WHAT NEEDS TO BE DONE
Look below for the line containing "intros out w1 Hp. by apply wp_ret." and the line containing "intros off' rb Hoff' Hl9 Hbo. apply wp_bind, wp_mod_ctx."; repeat exactly those two lines and all lines between them, and nothing else.
[Opening RECORDED INFORMATION section]
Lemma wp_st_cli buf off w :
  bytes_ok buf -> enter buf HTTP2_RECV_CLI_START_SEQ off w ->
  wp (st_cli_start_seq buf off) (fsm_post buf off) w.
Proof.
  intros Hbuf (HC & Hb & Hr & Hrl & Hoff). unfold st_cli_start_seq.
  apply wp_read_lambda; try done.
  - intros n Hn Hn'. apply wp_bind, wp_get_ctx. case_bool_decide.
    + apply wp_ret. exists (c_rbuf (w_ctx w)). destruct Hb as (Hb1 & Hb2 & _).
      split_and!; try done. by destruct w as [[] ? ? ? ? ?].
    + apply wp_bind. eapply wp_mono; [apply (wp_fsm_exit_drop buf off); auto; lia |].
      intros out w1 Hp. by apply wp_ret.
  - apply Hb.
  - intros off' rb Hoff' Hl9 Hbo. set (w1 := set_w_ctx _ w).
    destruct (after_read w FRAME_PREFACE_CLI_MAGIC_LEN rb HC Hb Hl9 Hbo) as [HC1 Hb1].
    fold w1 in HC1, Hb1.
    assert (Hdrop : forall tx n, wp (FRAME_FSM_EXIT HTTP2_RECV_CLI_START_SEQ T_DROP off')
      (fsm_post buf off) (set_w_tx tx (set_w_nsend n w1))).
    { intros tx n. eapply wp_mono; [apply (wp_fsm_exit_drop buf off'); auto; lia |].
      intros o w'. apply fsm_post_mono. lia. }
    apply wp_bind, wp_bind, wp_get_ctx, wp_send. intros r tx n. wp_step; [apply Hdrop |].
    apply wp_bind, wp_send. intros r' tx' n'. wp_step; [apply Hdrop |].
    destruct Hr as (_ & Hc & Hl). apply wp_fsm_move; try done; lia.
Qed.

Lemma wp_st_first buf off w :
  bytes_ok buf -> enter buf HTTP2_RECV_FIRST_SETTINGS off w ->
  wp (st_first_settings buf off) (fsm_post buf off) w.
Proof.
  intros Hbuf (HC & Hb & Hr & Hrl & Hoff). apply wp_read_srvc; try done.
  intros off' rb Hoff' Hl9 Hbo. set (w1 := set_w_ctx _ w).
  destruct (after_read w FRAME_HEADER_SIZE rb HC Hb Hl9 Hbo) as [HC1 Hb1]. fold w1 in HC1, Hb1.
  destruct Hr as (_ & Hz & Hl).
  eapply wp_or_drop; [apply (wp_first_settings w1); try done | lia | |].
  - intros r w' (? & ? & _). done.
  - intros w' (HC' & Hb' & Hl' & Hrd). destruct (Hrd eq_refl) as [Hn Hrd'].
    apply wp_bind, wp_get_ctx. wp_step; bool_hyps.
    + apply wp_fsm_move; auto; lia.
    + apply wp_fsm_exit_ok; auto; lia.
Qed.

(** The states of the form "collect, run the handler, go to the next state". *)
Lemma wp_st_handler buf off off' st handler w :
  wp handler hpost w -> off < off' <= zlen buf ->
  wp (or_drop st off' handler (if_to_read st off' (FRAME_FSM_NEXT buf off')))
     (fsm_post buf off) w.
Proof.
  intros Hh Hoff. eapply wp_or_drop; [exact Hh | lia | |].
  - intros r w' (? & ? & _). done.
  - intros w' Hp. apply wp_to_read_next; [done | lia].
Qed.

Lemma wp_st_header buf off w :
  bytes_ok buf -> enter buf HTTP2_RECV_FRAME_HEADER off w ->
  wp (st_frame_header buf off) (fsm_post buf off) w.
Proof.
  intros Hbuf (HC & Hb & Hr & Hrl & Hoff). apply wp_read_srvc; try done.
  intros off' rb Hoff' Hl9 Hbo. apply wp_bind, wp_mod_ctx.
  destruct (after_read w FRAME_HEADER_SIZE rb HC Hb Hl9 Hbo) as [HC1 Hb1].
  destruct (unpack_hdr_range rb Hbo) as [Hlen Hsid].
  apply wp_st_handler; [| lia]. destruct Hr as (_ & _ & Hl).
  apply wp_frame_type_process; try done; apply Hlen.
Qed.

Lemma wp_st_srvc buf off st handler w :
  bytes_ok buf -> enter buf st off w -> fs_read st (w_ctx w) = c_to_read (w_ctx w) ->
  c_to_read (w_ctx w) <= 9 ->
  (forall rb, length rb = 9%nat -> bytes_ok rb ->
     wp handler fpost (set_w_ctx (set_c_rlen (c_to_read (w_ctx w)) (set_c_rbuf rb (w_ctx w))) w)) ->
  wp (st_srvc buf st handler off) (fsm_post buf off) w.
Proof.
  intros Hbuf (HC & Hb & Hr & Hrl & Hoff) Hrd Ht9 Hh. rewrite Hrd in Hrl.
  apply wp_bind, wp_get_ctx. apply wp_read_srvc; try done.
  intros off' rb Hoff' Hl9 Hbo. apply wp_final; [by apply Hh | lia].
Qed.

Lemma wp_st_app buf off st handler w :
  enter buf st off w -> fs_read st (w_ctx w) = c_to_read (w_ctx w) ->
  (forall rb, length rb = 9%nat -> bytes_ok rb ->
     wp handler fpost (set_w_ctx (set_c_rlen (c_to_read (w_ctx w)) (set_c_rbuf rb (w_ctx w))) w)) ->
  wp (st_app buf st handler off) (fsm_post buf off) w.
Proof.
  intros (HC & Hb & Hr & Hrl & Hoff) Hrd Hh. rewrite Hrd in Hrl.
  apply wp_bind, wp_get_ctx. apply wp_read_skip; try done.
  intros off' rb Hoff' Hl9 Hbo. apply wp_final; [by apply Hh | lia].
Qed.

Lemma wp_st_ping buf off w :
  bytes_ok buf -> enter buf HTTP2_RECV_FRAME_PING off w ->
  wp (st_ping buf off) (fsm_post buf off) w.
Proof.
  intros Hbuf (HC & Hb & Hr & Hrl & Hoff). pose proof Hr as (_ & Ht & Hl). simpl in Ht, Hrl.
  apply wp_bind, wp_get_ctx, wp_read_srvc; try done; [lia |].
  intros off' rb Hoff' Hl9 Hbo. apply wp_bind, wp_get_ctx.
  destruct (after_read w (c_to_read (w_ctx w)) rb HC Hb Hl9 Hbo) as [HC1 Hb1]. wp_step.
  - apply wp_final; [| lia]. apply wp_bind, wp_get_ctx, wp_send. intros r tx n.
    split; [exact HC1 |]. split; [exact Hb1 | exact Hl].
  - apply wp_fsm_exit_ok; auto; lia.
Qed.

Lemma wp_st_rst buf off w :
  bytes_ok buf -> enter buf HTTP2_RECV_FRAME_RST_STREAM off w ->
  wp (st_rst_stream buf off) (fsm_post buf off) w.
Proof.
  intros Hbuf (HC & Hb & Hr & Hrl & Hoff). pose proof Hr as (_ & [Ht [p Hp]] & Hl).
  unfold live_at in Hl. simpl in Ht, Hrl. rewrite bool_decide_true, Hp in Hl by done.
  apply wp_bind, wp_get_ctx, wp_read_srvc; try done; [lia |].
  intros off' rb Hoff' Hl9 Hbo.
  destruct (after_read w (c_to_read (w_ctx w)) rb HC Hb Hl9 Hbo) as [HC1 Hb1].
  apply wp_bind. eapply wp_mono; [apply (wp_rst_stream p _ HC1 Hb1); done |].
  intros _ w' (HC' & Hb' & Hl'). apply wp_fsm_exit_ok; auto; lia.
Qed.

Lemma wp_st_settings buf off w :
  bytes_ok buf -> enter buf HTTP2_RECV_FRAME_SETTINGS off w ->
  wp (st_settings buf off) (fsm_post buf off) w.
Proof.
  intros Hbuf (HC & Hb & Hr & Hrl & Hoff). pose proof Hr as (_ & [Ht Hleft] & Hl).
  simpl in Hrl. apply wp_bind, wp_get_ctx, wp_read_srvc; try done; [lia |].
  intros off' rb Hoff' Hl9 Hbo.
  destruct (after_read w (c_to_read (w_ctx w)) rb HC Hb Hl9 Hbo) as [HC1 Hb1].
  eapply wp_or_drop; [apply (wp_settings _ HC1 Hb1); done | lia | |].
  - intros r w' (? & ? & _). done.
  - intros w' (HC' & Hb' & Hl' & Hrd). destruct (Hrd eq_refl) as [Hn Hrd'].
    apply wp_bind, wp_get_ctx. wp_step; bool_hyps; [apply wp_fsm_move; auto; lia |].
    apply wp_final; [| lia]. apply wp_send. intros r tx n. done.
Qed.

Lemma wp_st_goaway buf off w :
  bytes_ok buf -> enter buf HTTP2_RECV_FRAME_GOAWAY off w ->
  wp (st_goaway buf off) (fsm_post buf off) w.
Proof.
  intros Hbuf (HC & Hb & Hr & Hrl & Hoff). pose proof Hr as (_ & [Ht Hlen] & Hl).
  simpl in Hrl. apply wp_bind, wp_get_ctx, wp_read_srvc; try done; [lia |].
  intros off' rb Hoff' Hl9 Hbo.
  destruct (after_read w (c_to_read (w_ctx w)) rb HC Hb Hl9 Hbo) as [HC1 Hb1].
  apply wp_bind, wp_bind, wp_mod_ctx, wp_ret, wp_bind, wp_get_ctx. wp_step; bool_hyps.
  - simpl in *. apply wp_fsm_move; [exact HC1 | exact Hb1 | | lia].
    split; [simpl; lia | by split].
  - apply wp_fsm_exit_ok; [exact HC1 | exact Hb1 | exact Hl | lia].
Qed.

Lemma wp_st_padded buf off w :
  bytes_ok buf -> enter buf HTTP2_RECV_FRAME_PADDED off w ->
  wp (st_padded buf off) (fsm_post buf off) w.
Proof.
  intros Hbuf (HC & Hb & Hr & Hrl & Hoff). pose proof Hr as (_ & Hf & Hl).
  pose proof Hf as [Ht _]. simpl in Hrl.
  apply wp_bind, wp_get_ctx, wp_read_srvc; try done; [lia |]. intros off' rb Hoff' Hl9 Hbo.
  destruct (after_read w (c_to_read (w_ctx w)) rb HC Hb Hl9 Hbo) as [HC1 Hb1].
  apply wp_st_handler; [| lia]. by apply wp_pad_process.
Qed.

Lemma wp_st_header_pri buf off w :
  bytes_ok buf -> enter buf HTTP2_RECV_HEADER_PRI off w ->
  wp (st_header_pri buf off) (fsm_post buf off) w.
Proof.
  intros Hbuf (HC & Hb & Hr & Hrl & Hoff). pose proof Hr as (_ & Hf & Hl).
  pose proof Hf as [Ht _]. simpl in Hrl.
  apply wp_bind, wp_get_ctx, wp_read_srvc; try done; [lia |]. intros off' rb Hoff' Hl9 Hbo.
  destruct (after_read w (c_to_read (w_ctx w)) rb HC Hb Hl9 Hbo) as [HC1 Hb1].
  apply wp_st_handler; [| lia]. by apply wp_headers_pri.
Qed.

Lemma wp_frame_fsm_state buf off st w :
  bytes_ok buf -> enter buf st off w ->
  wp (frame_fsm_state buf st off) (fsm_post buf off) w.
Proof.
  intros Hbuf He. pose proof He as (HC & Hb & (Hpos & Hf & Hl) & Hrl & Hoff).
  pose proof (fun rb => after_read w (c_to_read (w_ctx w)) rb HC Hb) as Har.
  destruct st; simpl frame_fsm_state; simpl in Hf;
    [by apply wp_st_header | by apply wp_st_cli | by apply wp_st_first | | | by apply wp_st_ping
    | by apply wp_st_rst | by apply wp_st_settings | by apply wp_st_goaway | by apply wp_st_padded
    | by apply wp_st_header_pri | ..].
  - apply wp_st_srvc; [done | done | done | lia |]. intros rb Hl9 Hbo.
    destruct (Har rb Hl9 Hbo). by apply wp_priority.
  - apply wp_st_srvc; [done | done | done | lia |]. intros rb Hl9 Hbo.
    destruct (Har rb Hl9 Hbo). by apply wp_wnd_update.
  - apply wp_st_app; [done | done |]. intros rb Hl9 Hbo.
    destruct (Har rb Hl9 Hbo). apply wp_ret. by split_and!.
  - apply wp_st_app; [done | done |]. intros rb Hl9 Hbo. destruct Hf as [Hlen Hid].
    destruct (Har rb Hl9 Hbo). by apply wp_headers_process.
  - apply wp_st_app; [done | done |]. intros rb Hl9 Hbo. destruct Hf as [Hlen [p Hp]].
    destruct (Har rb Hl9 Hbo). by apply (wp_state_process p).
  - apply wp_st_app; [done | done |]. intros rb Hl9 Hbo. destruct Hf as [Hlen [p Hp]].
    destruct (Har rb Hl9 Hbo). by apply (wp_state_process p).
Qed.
[Closing RECORDED INFORMATION section]
OUTPUT BELOW
      intros out w1 Hp. by apply wp_ret.
  - apply Hb.
  - intros off' rb Hoff' Hl9 Hbo. set (w1 := set_w_ctx _ w).
    destruct (after_read w FRAME_PREFACE_CLI_MAGIC_LEN rb HC Hb Hl9 Hbo) as [HC1 Hb1].
    fold w1 in HC1, Hb1.
    assert (Hdrop : forall tx n, wp (FRAME_FSM_EXIT HTTP2_RECV_CLI_START_SEQ T_DROP off')
      (fsm_post buf off) (set_w_tx tx (set_w_nsend n w1))).
    { intros tx n. eapply wp_mono; [apply (wp_fsm_exit_drop buf off'); auto; lia |].
      intros o w'. apply fsm_post_mono. lia. }
    apply wp_bind, wp_bind, wp_get_ctx, wp_send. intros r tx n. wp_step; [apply Hdrop |].
    apply wp_bind, wp_send. intros r' tx' n'. wp_step; [apply Hdrop |].
    destruct Hr as (_ & Hc & Hl). apply wp_fsm_move; try done; lia.
Qed.

Lemma wp_st_first buf off w :
  bytes_ok buf -> enter buf HTTP2_RECV_FIRST_SETTINGS off w ->
  wp (st_first_settings buf off) (fsm_post buf off) w.
Proof.
  intros Hbuf (HC & Hb & Hr & Hrl & Hoff). apply wp_read_srvc; try done.
  intros off' rb Hoff' Hl9 Hbo. set (w1 := set_w_ctx _ w).
  destruct (after_read w FRAME_HEADER_SIZE rb HC Hb Hl9 Hbo) as [HC1 Hb1]. fold w1 in HC1, Hb1.
  destruct Hr as (_ & Hz & Hl).
  eapply wp_or_drop; [apply (wp_first_settings w1); try done | lia | |].
  - intros r w' (? & ? & _). done.
  - intros w' (HC' & Hb' & Hl' & Hrd). destruct (Hrd eq_refl) as [Hn Hrd'].
    apply wp_bind, wp_get_ctx. wp_step; bool_hyps.
    + apply wp_fsm_move; auto; lia.
    + apply wp_fsm_exit_ok; auto; lia.
Qed.

(** The states of the form "collect, run the handler, go to the next state". *)
Lemma wp_st_handler buf off off' st handler w :
  wp handler hpost w -> off < off' <= zlen buf ->
  wp (or_drop st off' handler (if_to_read st off' (FRAME_FSM_NEXT buf off')))
     (fsm_post buf off) w.
Proof.
  intros Hh Hoff. eapply wp_or_drop; [exact Hh | lia | |].
  - intros r w' (? & ? & _). done.
  - intros w' Hp. apply wp_to_read_next; [done | lia].
Qed.

Lemma wp_st_header buf off w :
  bytes_ok buf -> enter buf HTTP2_RECV_FRAME_HEADER off w ->
  wp (st_frame_header buf off) (fsm_post buf off) w.
Proof.
  intros Hbuf (HC & Hb & Hr & Hrl & Hoff). apply wp_read_srvc; try done.
  intros off' rb Hoff' Hl9 Hbo. apply wp_bind, wp_mod_ctx.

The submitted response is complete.